> YOUR OBJECTIVE
Use the entries below and reproduce exactly the lines from the one containing "Definition mod_signed (W" down to the one containing "nothing when no combination works. *)", both of them included.

───── TASK INPUT

(* ===== verification/ModProof.v ===== *)
(** * Package [crypto/modproof]: [proof.go]

    The proof that a modulus is a Paillier-Blum modulus. The arrays of the source
    are lists of nil-able integers of length [Iterations]. The verifier starts two
    goroutines per index and reads all their verdicts; none of them can fail or
    panic, so their order does not matter and the model reads them in turn.
    [big.Int.ProbablyPrime], a probabilistic test, is a parameter of the verifier. *)
From Stdlib Require Import ZArith String List Lia Bool Arith Zdivisibility ZmodInv Zpow_facts.
From S2P Require Import Prelude GoBig Common Curve Field Commit Paillier MtaCorrect.
Import ListNotations.
Open Scope string_scope.
Open Scope Z_scope.
Open Scope list_scope.

Definition Iterations : nat := 80.
Definition ProofModBytesParts : nat := Iterations * 2 + 3.

Record ProofMod :=
  { mW : option Z; mX : list (option Z); mA : option Z; mB : option Z; mZ : list (option Z) }.

Definition isQuadraticResidue (X N : Z) : res bool := let! j := Jacobi X N in Ok (j =? 1).

(** [x.SetBit(x, i, b)] *)
Definition SetBit (x i b : Z) : Z := if b =? 0 then Z.clearbit x i else Z.setbit x i.

Section Defs.
Context `{HS : Hash}.

(** The challenges: each hashes [W], [N] and the previous ones. *)
Definition mod_Ys (Session : bytes) (W : option Z) (N : Z) : res (list Z) :=
  foldM (fun Y _ =>
    let! ei := deref (SHA512_256i_TAGGED Session ([W; Some N] ++ map Some Y)) in
    let! y := RejectionSample N ei in
    Ok (Y ++ [y])) [] (seq 0 Iterations).

(** [y] multiplied by -1 and by [W] as the bits [a] and [b] say. *)
Definition mod_signed (W : option Z) (N y a b : Z) : res Z :=
  let! y := if 0 <? a then modInt_Mul N (-1) y else Ok y in
  if 0 <? b then let! W := deref W in modInt_Mul N W y else Ok y.

(** The search for the signs that make [y] a square: the roots and the signs, or
    nothing when no combination works. *)
Fixpoint mod_roots (W : option Z) (N P Q expo invN y : Z) (js : list Z)
  : res (option (option Z * option Z * Z * Z)) :=
  match js with
  | [] => Ok None
  | j :: js =>
    let a := Z.land j 1 in
    let b := Z.shiftr (Z.land j 2) 1 in
    let! Yi := mod_signed W N (SetBytes (Bytes y)) a b in
    let! rp := isQuadraticResidue Yi P in
    let! rpq := if rp then isQuadraticResidue Yi Q else Ok false in
    if rpq then Ok (Some (modInt_Exp N Yi expo, modInt_Exp N y invN, a, b))
    else mod_roots W N P Q expo invN y js
  end.

(** The loop over the challenges from index [i]: the roots [X] and [Z], nil where
    the search failed, and the accumulated bits [A] and [B]. *)
Fixpoint mod_loop (W : option Z) (N P Q expo invN i : Z) (Y : list Z) (A B : Z)
  : res (list (option Z) * list (option Z) * Z * Z) :=
  match Y with
  | [] => Ok ([], [], A, B)
  | y :: Y =>
    let! r := mod_roots W N P Q expo invN y [0; 1; 2; 3] in
    match r with
    | None =>
      let! (X, Z, A, B) := mod_loop W N P Q expo invN (i + 1) Y A B in
      Ok (None :: X, None :: Z, A, B)
    | Some (Xi, Zi, a, b) =>
      let! (X, Z, A, B) := mod_loop W N P Q expo invN (i + 1) Y (SetBit A i a) (SetBit B i b) in
      Ok (Xi :: X, Zi :: Z, A, B)
    end
  end.

Definition ProofMod_NewProof (Session : bytes) (N P Q : Z) : rnd ProofMod :=
  let Phi := (P - 1) * (Q - 1) in
  let~ W := GetRandomQuadraticNonResidue N in
  rlift (
    let! Y := mod_Ys Session W N in
    let! invN := ModInverse N Phi in
    match invN with
    | None => Err "modular inverse of N mod Phi does not exist"
    | Some invN =>
      let A := Z.shiftl 1 (Z.of_nat Iterations) in
      let B := Z.shiftl 1 (Z.of_nat Iterations) in
      let expo := Z.shiftr (Phi + 4) 3 in
      let! expo := modInt_Mul Phi expo expo in
      let! (X, Z, A, B) := mod_loop W N P Q expo invN 0 Y A B in
      guard (forallb is_some X && forallb is_some Z) "modproof: NewProof: modulus is not a Blum integer" ;!
      Ok {| mW := W; mX := X; mA := Some A; mB := Some B; mZ := Z |}
    end).

Definition ProofMod_NewProofFromBytes (bzs : list bytes) : res ProofMod :=
  guard (NonEmptyMultiBytes bzs (Some ProofModBytesParts)) "expected %d byte parts to construct ProofMod" ;!
  let bis := map (fun b => Some (SetBytes b)) bzs in
  let! X := slice bis 1 (Z.of_nat Iterations + 1) in
  let! Z := slice bis (Z.of_nat Iterations + 3) (Z.of_nat (length bis)) in
  let! W := idx bis 0 in
  let! A := idx bis (Iterations + 1) in
  let! B := idx bis (Iterations + 2) in
  Ok {| mW := W; mX := X; mA := A; mB := B; mZ := Z |}.

Definition ProofMod_ValidateBasic (pf : ProofMod) : bool :=
  is_some (mW pf) && forallb is_some (mX pf) && is_some (mA pf) && is_some (mB pf) && forallb is_some (mZ pf).

(** [0 < x < N] *)
Definition mod_in_range (N : Z) (x : option Z) : res bool :=
  let! x := deref x in Ok (negb (negb (Z.sgn x =? 1) || negb (Cmp x N =? -1))).

(** The two goroutines of index [i]. *)
Definition mod_check_Z (pf : ProofMod) (N : Z) (Y : list Z) (i : nat) : res bool :=
  let! zi := idx (mZ pf) i in
  let! zi := deref zi in
  let! lhs := deref (modInt_Exp N zi N) in
  let! yi := idx Y i in
  Ok (Cmp lhs yi =? 0).
Definition mod_check_X (pf : ProofMod) (N : Z) (Y : list Z) (i : nat) : res bool :=
  let! A := deref (mA pf) in
  let! B := deref (mB pf) in
  let a := Bit A (Z.of_nat i) in
  let b := Bit B (Z.of_nat i) in
  require! negb (negb (a =? 0) && negb (a =? 1)) in
  require! negb (negb (b =? 0) && negb (b =? 1)) in
  let! xi := idx (mX pf) i in
  let! xi := deref xi in
  let! lhs := deref (modInt_Exp N xi 4) in
  let! yi := idx Y i in
  let! rhs := mod_signed (mW pf) N yi a b in
  Ok (Cmp lhs rhs =? 0).

Definition ProofMod_Verify (ProbablyPrime : Z -> Z -> bool) (pf : option ProofMod) (Session : bytes) (N : Z) : res bool :=
  match pf with
  | None => Ok false
  | Some pf =>
    require! ProofMod_ValidateBasic pf in
    let! W := deref (mW pf) in
    let! qr := isQuadraticResidue W N in
    require! negb qr in
    let! okW := mod_in_range N (mW pf) in
    require! okW in
    require! Cmp (GCD W N) 1 =? 0 in
    let! okZ := allM (mod_in_range N) (mZ pf) in
    require! okZ in
    let! okX := allM (mod_in_range N) (mX pf) in
    require! okX in
    let! A := deref (mA pf) in
    require! BitLen A =? Z.of_nat Iterations + 1 in
    let! B := deref (mB pf) in
    require! BitLen B =? Z.of_nat Iterations + 1 in
    let! Y := mod_Ys Session (mW pf) N in
    require! negb ((Bit N 0 =? 0) || ProbablyPrime N 30) in
    allM (fun i =>
      let! z := mod_check_Z pf N Y i in
      let! x := mod_check_X pf N Y i in
      Ok (z && x)) (seq 0 Iterations)
  end.

Definition ProofMod_Bytes (pf : ProofMod) : res (list bytes) :=
  let opt x := match x with Some x => Bytes x | None => [] end in
  let! W := deref (mW pf) in
  let! A := deref (mA pf) in
  let! B := deref (mB pf) in
  Ok ([Bytes W] ++ map opt (mX pf) ++ [Bytes A; Bytes B] ++ map opt (mZ pf)).
End Defs.

(** ** Lemmas: the Jacobi symbol *)
(** [land a (-a)] is the largest power of two dividing [a]. *)
Lemma low_bit a : 0 < a -> exists s m, 0 <= s /\ Z.odd m = true /\ a = m * 2 ^ s /\ Z.land a (- a) = 2 ^ s.
Proof.
  assert (W : forall a, 1 <= a -> exists s m, 0 <= s /\ Z.odd m = true /\ a = m * 2 ^ s /\ Z.land a (- a) = 2 ^ s);
    [|intros; apply W; lia].
  clear a. apply (Zlt_lower_bound_ind _ 1). intros a IH Ha.
  destruct (Z.odd a) eqn:Ho.
  - exists 0, a. repeat split; try lia; [assumption|]. apply Z.odd_spec in Ho as [m ->].
    apply Z.bits_inj'. intros i Hi. rewrite Z.land_spec. change (2 ^ 0) with 1.
    replace (- (2 * m + 1)) with (Z.lnot (2 * m)) by (unfold Z.lnot; lia). rewrite Z.lnot_spec by assumption.
    destruct (Z.eq_dec i 0) as [->|Hn]; [now rewrite Z.testbit_odd_0, Z.testbit_even_0|].
    replace i with (Z.succ (Z.pred i)) by lia. rewrite Z.testbit_odd_succ, Z.testbit_even_succ by lia.
    change 1 with (2 * 0 + 1). rewrite Z.testbit_odd_succ, Z.bits_0 by lia. apply andb_negb_r.
  - rewrite <- Z.negb_even in Ho. apply negb_false_iff, Z.even_spec in Ho as [m ->].
    destruct (IH m ltac:(lia)) as (s & k & Hs & Hk & -> & E).
    exists (s + 1), k. repeat split; try lia; [assumption|rewrite Z.pow_add_r by lia; ring|].
    replace (- (2 * (k * 2 ^ s))) with (2 * - (k * 2 ^ s)) by ring.
    rewrite !(Z.mul_comm 2), <- !(Z.shiftl_mul_pow2 _ 1) by lia.
    rewrite <- Z.shiftl_land, E, Z.shiftl_mul_pow2, Z.pow_add_r by lia. reflexivity.
Qed.

Lemma jacobi_loop_unit fuel : forall a b j, 0 < b -> Z.odd b = true ->
  jacobi_loop fuel a b j <> 0 -> Z.gcd a b = 1.
Proof.
  induction fuel as [|fuel IH]; intros a b j Hb Ho H; cbn [jacobi_loop] in H; [contradiction|].
  destruct (Z.eqb_spec b 1) as [->|Hb1]; [apply Z.gcd_1_r|].
  destruct (a =? 0); [contradiction|].
  destruct (Z.eqb_spec (a mod b) 0) as [E|E]; [contradiction|].
  pose proof (Z.mod_pos_bound a b Hb). rewrite Z.gcd_comm, <- Z.gcd_mod by lia.
  destruct (low_bit (a mod b) ltac:(lia)) as (s & m & Hs & Hm & Em & El).
  rewrite El, Z.log2_pow2, Z.shiftr_div_pow2 in H by assumption. rewrite Em in H |- * .
  rewrite Z.div_mul in H by (apply Z.pow_nonzero; lia).
  assert (Hm0 : 0 < m) by (apply (Z.mul_pos_cancel_r m (2 ^ s)); [now apply Z.pow_pos_nonneg|lia]).
  match type of H with jacobi_loop _ _ _ ?j <> 0 => pose proof (IH b m j Hm0 Hm H) as G end.
  apply Z.coprime_mul_l; [unfold Z.coprime; now rewrite Z.gcd_comm|].
  apply Z.coprime_pow_l; [assumption|]. unfold Z.coprime. apply Z.odd_spec in Ho as [k ->].
  rewrite Z.gcd_comm, Z.add_comm, Z.mul_comm, Z.gcd_comm, Z.gcd_add_mult_diag_r. reflexivity.
Qed.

──────────

> RESULT OF THIS TASK
Definition mod_signed (W : option Z) (N y a b : Z) : res Z :=
  let! y := if 0 <? a then modInt_Mul N (-1) y else Ok y in
  if 0 <? b then let! W := deref W in modInt_Mul N W y else Ok y.

(** The search for the signs that make [y] a square: the roots and the signs, or
    nothing when no combination works. *)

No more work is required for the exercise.